Lemma passes_ok events run_id scan :
  (let* _ := check_tape_order events in
   let* _ := check_run run_id events in
   scan_tape events empty_scan) = Ok scan <->
  StronglySorted Z.lt (event_id <$> events) /\
  Forall (fun v => uuid_to_string (ev_run_id (ve_event v)) = run_id) events /\
  Forall ordinary_ok events /\
  scan = {| scan_signed := signed_ordinary events;
            scan_positions := position_index (signed_ordinary events);
            scan_checkpoints := checkpoints_of events |}.
Proof.
  split.
  - intros (? & Ho%check_tape_order_ok & (? & Hr%check_run_ok & Hp)%bind_ok)%bind_ok.
    apply scan_tape_iff in Hp as (Hord & Hs & Hc & Hx). destruct scan; simpl in *; subst. done.
  - intros (Hsort & Hrun & Ho & ->).
    rewrite (proj2 (check_tape_order_iff events) Hsort); simpl.
    rewrite (proj2 (check_run_iff run_id events) Hrun); simpl.
    by apply scan_tape_iff.
Qed.

Lemma passes_checkpoints events run_id kernel :
  StronglySorted Z.lt (event_id <$> events) ->
  let scan := {| scan_signed := signed_ordinary events;
                 scan_positions := position_index (signed_ordinary events);
                 scan_checkpoints := checkpoints_of events |} in
  let run := check_checkpoints scan run_id kernel 0 None None default_root_hasher
               (checkpoints_of events) in
  run <> None /\
  forall r, run = Some (Ok r) <->
    exists facts, checkpoint_chain (signed_ordinary events) run_id kernel 0 None
                    (checkpoints_of events) facts /\ r = last facts.
Proof.
  intros Hsort scan run.
  destruct (check_checkpoints_spec scan run_id kernel) with
    (cps := checkpoints_of events) (n := 0%nat) (previous := @None (VerifiedEvent * nat))
    (latest := @None (VerifiedEvent * TapeCheckpointV1 * EventSignatureV1 * nat)) as [Hn Hr].
  - intros id q. apply position_index_lookup. by apply signed_ids_nodup.
  - simpl. lia.
  - split; [exact Hn|]. intros r. etransitivity; [apply Hr|].
    split; intros (facts & Hf & ->); exists facts; (split; [done|]); by destruct (last facts).
Qed.

(** the verifier is total: its indexing of the signed events never goes
    out of range, so on every tape it returns a report or a typed refusal. *)
Theorem verify_full_tape_integrity_never_panics events run_id kernel :
  exists r, verify_full_tape_integrity_v1 events run_id kernel = Some r.
Proof.
  unfold verify_full_tape_integrity_v1.
  destruct (result_bind _ _) as [scan|e] eqn:Hp; [|by eexists].
  apply passes_ok in Hp as (Hsort & _ & _ & ->). simpl.
  case_bool_decide; [by eexists|].
  destruct (passes_checkpoints events run_id kernel Hsort) as [Hn _].
  destruct (check_checkpoints _ _ _ _ _ _ _ _) as [[]|]; [by eexists|by eexists|done].
Qed.

Lemma chain_last_through signed run_id kernel n previous cps facts c p s through :
  checkpoint_chain signed run_id kernel n previous cps facts ->
  last facts = Some (c, p, s, through) -> (through < length signed)%nat.
Proof.
  induction 1 as [|? ? ? ? ? th ? facts Hcert _ _ IH]; [done|].
  rewrite last_cons. destruct (last facts) eqn:Hl.
  - intros. by apply IH.
  - intros [= <- <- <- <-]. destruct (cert_through _ _ _ _ _ _ _ _ _ Hcert) as (t & Ht & _).
    by eapply lookup_lt_Some.
Qed.

Lemma verify_sound events run_id kernel report :
  verify_full_tape_integrity_v1 events run_id kernel = Some (Ok report) ->
  tape_covered events run_id kernel report.
Proof.
  unfold verify_full_tape_integrity_v1, tape_covered.
  destruct (result_bind _ _) as [scan|e] eqn:Hp; [|done].
  apply passes_ok in Hp as (Hsort & Hrun & Hord & ->). simpl.
  case_bool_decide; [done|].
  destruct (passes_checkpoints events run_id kernel Hsort) as [_ Hr].
  destruct (check_checkpoints _ _ _ _ _ _ _ _) as [[r|]|] eqn:Hc; try done.
  destruct (proj1 (Hr r) eq_refl) as (facts & Hchain & ->).
  unfold finish_report. destruct (last facts) as [[[[c p] s] th]|] eqn:Hlast; [|done].
  simpl. destruct (signed_ordinary events !! (th + 1)%nat) as [[]|] eqn:Htail; [done|].
  intros [= <-]. do 3 (split; [done|]). exists facts, c, p, s, th.
  split; [done|]. split; [done|]. split; [|by rewrite Nat.add_1_r].
  apply lookup_ge_None in Htail. pose proof (chain_last_through _ _ _ _ _ _ _ _ _ _ _ Hchain Hlast).
  lia.
Qed.
(** [dependents.entry(dependency).or_default().push(unit_id)] *)
Definition push_dependent (unit_id : string) (m : gmap string (list string)) (dependency : string)
    : gmap string (list string) :=
  <[dependency := default [] (m !! dependency) ++ [unit_id]]> m.

Definition dependents_of (nodes : Topology) : gmap string (list string) :=
  foldl (fun m node => foldl (push_dependent node.1) m node.2) ∅ nodes.

(** The units of in-degree zero, in key order. *)
Definition initially_ready (in_degree : gmap string nat) : list string :=
  map fst (filter (fun kv : string * nat => kv.2 = 0) (btree_list in_degree)).

(** The body of the [for dependent in waiting_nodes] loop. *)
Fixpoint release (waiting_nodes : list string) (in_degree : gmap string nat)
    (ready : list string) : Result (gmap string nat * list string) Crash :=
  match waiting_nodes with
  | [] => Ok (in_degree, ready)
  | dependent :: rest =>
      match in_degree !! dependent with
      | None => Err Crash_Panic
      | Some 0 => Err Crash_Panic
      | Some (S degree) =>
          release rest (<[dependent := degree]> in_degree)
            (if degree =? 0 then ready ++ [dependent] else ready)
      end
  end.

(** [while let Some(unit_id) = ready.pop_front()] *)
Fixpoint drain (fuel : nat) (dependents : gmap string (list string))
    (in_degree : gmap string nat) (ready : list string) (visited : nat) : Result nat Crash :=
  match ready with
  | [] => Ok visited
  | unit_id :: ready =>
      match fuel with
      | O => Err Crash_OutOfFuel
      | S fuel =>
          let* next :=
            match dependents !! unit_id with
            | Some waiting_nodes => release waiting_nodes in_degree ready
            | None => Ok (in_degree, ready)
            end in
          drain fuel dependents next.1 next.2 (S visited)
      end
  end.

Definition graph_has_cycle (nodes : Topology) : Result bool Crash :=
  let in_degree := in_degrees nodes in
  let* visited :=
    drain (length nodes) (dependents_of nodes) in_degree (initially_ready in_degree) 0 in
  Ok (negb (visited =? length nodes)).

(** ** Specification *)

(** [u] names [d] among the units it depends on. *)
Definition depends (nodes : Topology) (u d : string) : Prop :=
  exists ds, (u, ds) ∈ nodes /\ d ∈ ds.

Definition cyclic (nodes : Topology) : Prop := exists u, tc (depends nodes) u u.

(** Unit ids and the dependencies of each unit are distinct, and every
    dependency is a declared unit. *)
Record well_formed (nodes : Topology) : Prop := {
  wf_units : NoDup nodes.*1;
  wf_dependencies : forall u ds, (u, ds) ∈ nodes -> NoDup ds;
  wf_closed : forall u ds d, (u, ds) ∈ nodes -> d ∈ ds -> d ∈ nodes.*1
}.

(** An order of units in which each comes after its dependencies. *)
Definition topological (nodes : Topology) (order : list string) : Prop :=
  forall i u d, order !! i = Some u -> depends nodes u d -> d ∈ take i order.

(** ** The tables the algorithm builds *)

Lemma filter_all {A} (P : A -> Prop) `{!forall x, Decision (P x)} (l : list A) :
  (forall x, x ∈ l -> P x) -> filter P l = l.
Proof.
  induction l as [|x l IH]; intros Hall; [done|].
  rewrite filter_cons, decide_True by (apply Hall; left). f_equal. apply IH. set_solver.
Qed.

Lemma elem_units (nodes : Topology) u ds : (u, ds) ∈ nodes -> u ∈ nodes.*1.
Proof. intros Hin. apply list_elem_of_fmap. exists ((u, ds) : string * list string). done. Qed.

Lemma unit_deps_eq (nodes : Topology) u ds ds' :
  NoDup nodes.*1 -> (u, ds) ∈ nodes -> (u, ds') ∈ nodes -> ds = ds'.
Proof.
  intros Hnd H1 H2. apply elem_of_list_to_map_1 in H1; [|done].
  apply elem_of_list_to_map_1 in H2; [|done]. congruence.
Qed.

Lemma in_degrees_fold (nodes : Topology) (m : gmap string nat) u :
  NoDup nodes.*1 ->
  foldl (fun m node => <[node.1 := length node.2]> m) m nodes !! u =
  match (list_to_map nodes : gmap string (list string)) !! u with
  | Some ds => Some (length ds)
  | None => m !! u
  end.
Proof.
  revert m. induction nodes as [|[v ds] nodes IH]; intros m; simpl; [by rewrite lookup_empty|].
  rewrite NoDup_cons. intros [Hv Hnd]. rewrite IH by done.
  destruct (decide (u = v)) as [->|Hne].
  - rewrite lookup_insert_eq.
    by rewrite (not_elem_of_list_to_map_1 _ _ Hv), lookup_insert_eq.
  - by rewrite !lookup_insert_ne.
Qed.

Lemma in_degrees_lookup nodes u :
  NoDup nodes.*1 ->
  in_degrees nodes !! u = length <$> (list_to_map nodes : gmap string (list string)) !! u.
Proof.
  intros Hnd. unfold in_degrees. rewrite in_degrees_fold by done.
  destruct (list_to_map nodes !! u); [done|]. by rewrite lookup_empty.
Qed.

Lemma push_dependents_lookup u m ds d :
  NoDup ds ->
  default [] (foldl (push_dependent u) m ds !! d) =
  default [] (m !! d) ++ (if decide (d ∈ ds) then [u] else []).
Proof.
  revert m. induction ds as [|e ds IH]; intros m.
  - intros _. simpl. by rewrite app_nil_r.
  - rewrite NoDup_cons. intros [He Hnd]. cbn [foldl]. rewrite IH by done. unfold push_dependent.
    destruct (decide (e = d)) as [->|Hne].
    + rewrite lookup_insert_eq. simpl.
      rewrite decide_False by done. rewrite decide_True by set_solver. by rewrite app_nil_r.
    + rewrite lookup_insert_ne by done. f_equal.
      destruct (decide (d ∈ ds)), (decide (d ∈ e :: ds)); set_solver.
Qed.

Lemma dependents_fold (nodes : Topology) m d :
  (forall u ds, (u, ds) ∈ nodes -> NoDup ds) ->
  default [] (foldl (fun m node => foldl (push_dependent node.1) m node.2) m nodes !! d) =
  default [] (m !! d) ++
    (filter (fun node : string * list string => d ∈ node.2) nodes).*1.
Proof.
  revert m. induction nodes as [|[u ds] nodes IH]; intros m Hnd; simpl; [by rewrite app_nil_r|].
  rewrite IH by (intros; eapply Hnd; right; done).
  rewrite push_dependents_lookup by (eapply Hnd; left).
  rewrite filter_cons. simpl. destruct (decide (d ∈ ds)); simpl; rewrite <-app_assoc; done.
Qed.
Definition validate_model_action_authorized_v2_shape (kind : string)
    (authorization : ModelActionAuthorizedV2)
    : Result unit ValidationError :=
  let* _ := validate_non_empty_fields kind [
    ("authorization_actor", maa2_authorization_actor authorization);
    ("authorization_ref", maa2_authorization_ref authorization) ] in
  let* _ := validate_sha256_fields kind [
    ("intent_digest", maa2_intent_digest authorization);
    ("authorization_digest", maa2_authorization_digest authorization) ] in
  let* _ := validate_model_request_evidence_shape kind (maa2_model_request_evidence authorization)
      in
  let* _ := validate_trust_scope_evidence_shape kind (maa2_trust_scope_evidence authorization) in
  let* _ := match maa2_candidate_binding authorization with
  | Some binding =>
      validate_model_action_candidate_binding_shape kind binding
  | _ => Ok tt
  end in
  if negb (is_canonical_authority_actor (maa2_authorization_actor authorization)) then
    invalid kind "authorization_actor must be a canonical non-whitespace actor identifier"
  else
  validate_rfc3339_utc kind "expires_at" (maa2_expires_at authorization).

Fixpoint check_redactions (kind : string) (redacted_fields : gset string)
    (redactions : list ActionRedactionV1) : Result unit ValidationError :=
  match redactions with
  | [] => Ok tt
  | redaction :: rest =>
      let* _ := validate_non_empty_fields kind [
        ("redactions.field", ared_field redaction);
        ("redactions.reason", ared_reason redaction) ] in
      if bool_decide (ared_field redaction ∈ redacted_fields) then
        invalid kind "action receipt redaction fields must be unique"
      else
      let* _ :=
        match ared_redacted_digest redaction with
        | Some digest => validate_sha256_fields kind [("redactions.redacted_digest", digest)]
        | None => Ok tt
        end in
      check_redactions kind ({[ared_field redaction]} ∪ redacted_fields) rest
  end.
(* ===== verification/CanonicalizeSpec.v ===== *)
(** * Properties of the payload canonicaliser

    Validation always returns: it accepts the event unchanged or refuses it with
    a [LedgerError], and none of the [expect]s, subtractions and loops of the
    source can fail or run on ([canonicalize_returns]).  An accepted event is
    well-kinded.  A declared workflow graph is accepted exactly when it is a
    closed, strictly ordered, acyclic graph. *)
From Stdlib Require Import OrdersEx.
From S2P Require Import Prelude RustStr Host LedgerPayloads TrustSpine Digests Events DemoHost WorkflowGraph Canonicalize.
From stdpp Require Import base list gmap strings sorting relations.

#[local] Open Scope string_scope.
#[local] Open Scope list_scope.
#[local] Open Scope Z_scope.

(** ** Strict lexical order *)

Definition str_lt (a b : string) : Prop := String.compare a b = Lt.

#[global] Instance str_lt_trans : Transitive str_lt.
Proof. exact (StrictOrder_Transitive (R := String_as_OT.lt)). Qed.

Lemma str_lt_irrefl a : ~ str_lt a a.
Proof. exact (StrictOrder_Irreflexive (R := String_as_OT.lt) a). Qed.

Lemma leb_false_lt a b : String.leb b a = false <-> str_lt a b.
Proof.
  unfold String.leb, str_lt. rewrite (String.compare_antisym a b).
  destruct (String.compare b a); simpl; split; congruence.
Qed.

Lemma sorted_after (prior : option string) d ds :
  StronglySorted str_lt (option_list prior ++ d :: ds) <->
  (is_some_and prior (fun previous => String.leb d previous) = false /\
   StronglySorted str_lt (d :: ds)).
Proof.
  destruct prior as [p|]; simpl; [|naive_solver]. rewrite leb_false_lt. split.
  - intros Hs. apply StronglySorted_inv in Hs as [Hs Hp]. by inversion Hp.
  - intros [Hpd Hs]. constructor; [done|]. constructor; [done|].
    apply StronglySorted_inv in Hs as [_ Hd]. eapply Forall_impl; [exact Hd|].
    intros e He. by transitivity d.
Qed.

Lemma sorted_nodup l : StronglySorted str_lt l -> NoDup l.
Proof.
  induction 1 as [|x l Hl IH Hx]; constructor; [|done]. intros Hin.
  rewrite Forall_forall in Hx. by apply (str_lt_irrefl x), Hx.
Qed.

(** The next element of a sorted list is not in the set of the previous ones. *)
Lemma sorted_fresh d ds (seen : gset string) :
  StronglySorted str_lt (d :: ds) ->
  (forall e, e ∈ d :: ds -> e ∉ seen) <->
  (d ∉ seen /\ forall e, e ∈ ds -> e ∉ {[d]} ∪ seen).
Proof.
  intros Hs. apply sorted_nodup, NoDup_cons in Hs as [Hd _]. set_solver.
Qed.

(** ** Accepted graphs *)

Lemma bind_ok_iff {A B E} (r : Result A E) (k : A -> Result B E) b :
  result_bind r k = Ok b <-> exists a, r = Ok a /\ k a = Ok b.
Proof. destruct r; simpl; split; naive_solver. Qed.

Lemma bind_unit_iff {B E} (r : Result unit E) (k : Result B E) b :
  result_bind r (fun _ => k) = Ok b <-> r = Ok tt /\ k = Ok b.
Proof. destruct r as [[]|]; simpl; split; naive_solver. Qed.

Lemma map_err_ok_iff {A E F} (f : E -> F) (r : Result A E) a : map_err f r = Ok a <-> r = Ok a.
Proof. destruct r; simpl; split; congruence. Qed.

Lemma refuse_ok {E} (b : bool) (e : E) :
  (if b then Err e else Ok tt) = Ok tt <-> b = false.
Proof. destruct b; simpl; split; congruence. Qed.

Lemma for_each_ok_iff {A E} (f : A -> Result unit E) l :
  for_each f l = Ok tt <-> Forall (fun a => f a = Ok tt) l.
Proof.
  induction l as [|a l IH]; simpl; [by split|]. rewrite Forall_cons, <- IH, bind_ok_iff.
  split; [intros ([] & ? & ?)|intros [? ?]]; eauto.
Qed.

Section Graphs.
Context `{Host}.

Lemma guard_ok (b : bool) kind reason r :
  (if b then invalid kind reason else r) = Ok tt <-> b = false /\ r = Ok tt.
Proof. destruct b; simpl; split; naive_solver. Qed.

(** What validation requires of one dependency, apart from the order. *)
Definition name_ok_v1 (s : string) : Prop := trim_is_empty s = false.
Definition name_ok_v2 (s : string) : Prop := trim_is_empty s = false /\ str_all is_ascii s = true.

Lemma sorted_prior_nil (prior : option string) :
  StronglySorted str_lt (option_list prior ++ []).
Proof. destruct prior; repeat constructor. Qed.

(** [scan_loop IH] proves what a loop over strictly ordered names accepts. *)
Ltac scan_loop IH :=
  rewrite ?bind_unit_iff, ?guard_ok, IH, sorted_after, Forall_cons, ?bool_decide_eq_false;
  split;
  [ intros Hrun; decompose [and ex] Hrun; rewrite sorted_fresh by done
  | intros Hspec; decompose [and] Hspec;
    match goal with
    | Hs : StronglySorted str_lt (_ :: _), Hf : forall e, e ∈ _ -> e ∉ _ |- _ =>
        apply (sorted_fresh _ _ _ Hs) in Hf
    end ].

Lemma check_dependencies_v1_ok kind u ids prior ds :
  check_dependencies_v1 kind u ids prior ds = Ok tt <->
  Forall (fun d => name_ok_v1 d /\ d <> u) ds /\
  StronglySorted str_lt (option_list prior ++ ds) /\ forall d, d ∈ ds -> d ∉ ids.
Proof.
  revert ids prior. induction ds as [|d ds IH]; intros ids prior.
  - split; [|done]. intros _. split; [constructor|]. split; [apply sorted_prior_nil|set_solver].
  - cbn [check_dependencies_v1]. unfold name_ok_v1 in *. scan_loop IH; tauto.
Qed.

------------------------------------------------

## To do:
Every line above with the word "then" is to be copied out.

## Result of the task:
            (if degree =? 0 then ready ++ [dependent] else ready)
  default [] (m !! d) ++ (if decide (d ∈ ds) then [u] else []).
  if negb (is_canonical_authority_actor (maa2_authorization_actor authorization)) then
      if bool_decide (ared_field redaction ∈ redacted_fields) then
  (if b then Err e else Ok tt) = Ok tt <-> b = false.
  (if b then invalid kind reason else r) = Ok tt <-> b = false /\ r = Ok tt.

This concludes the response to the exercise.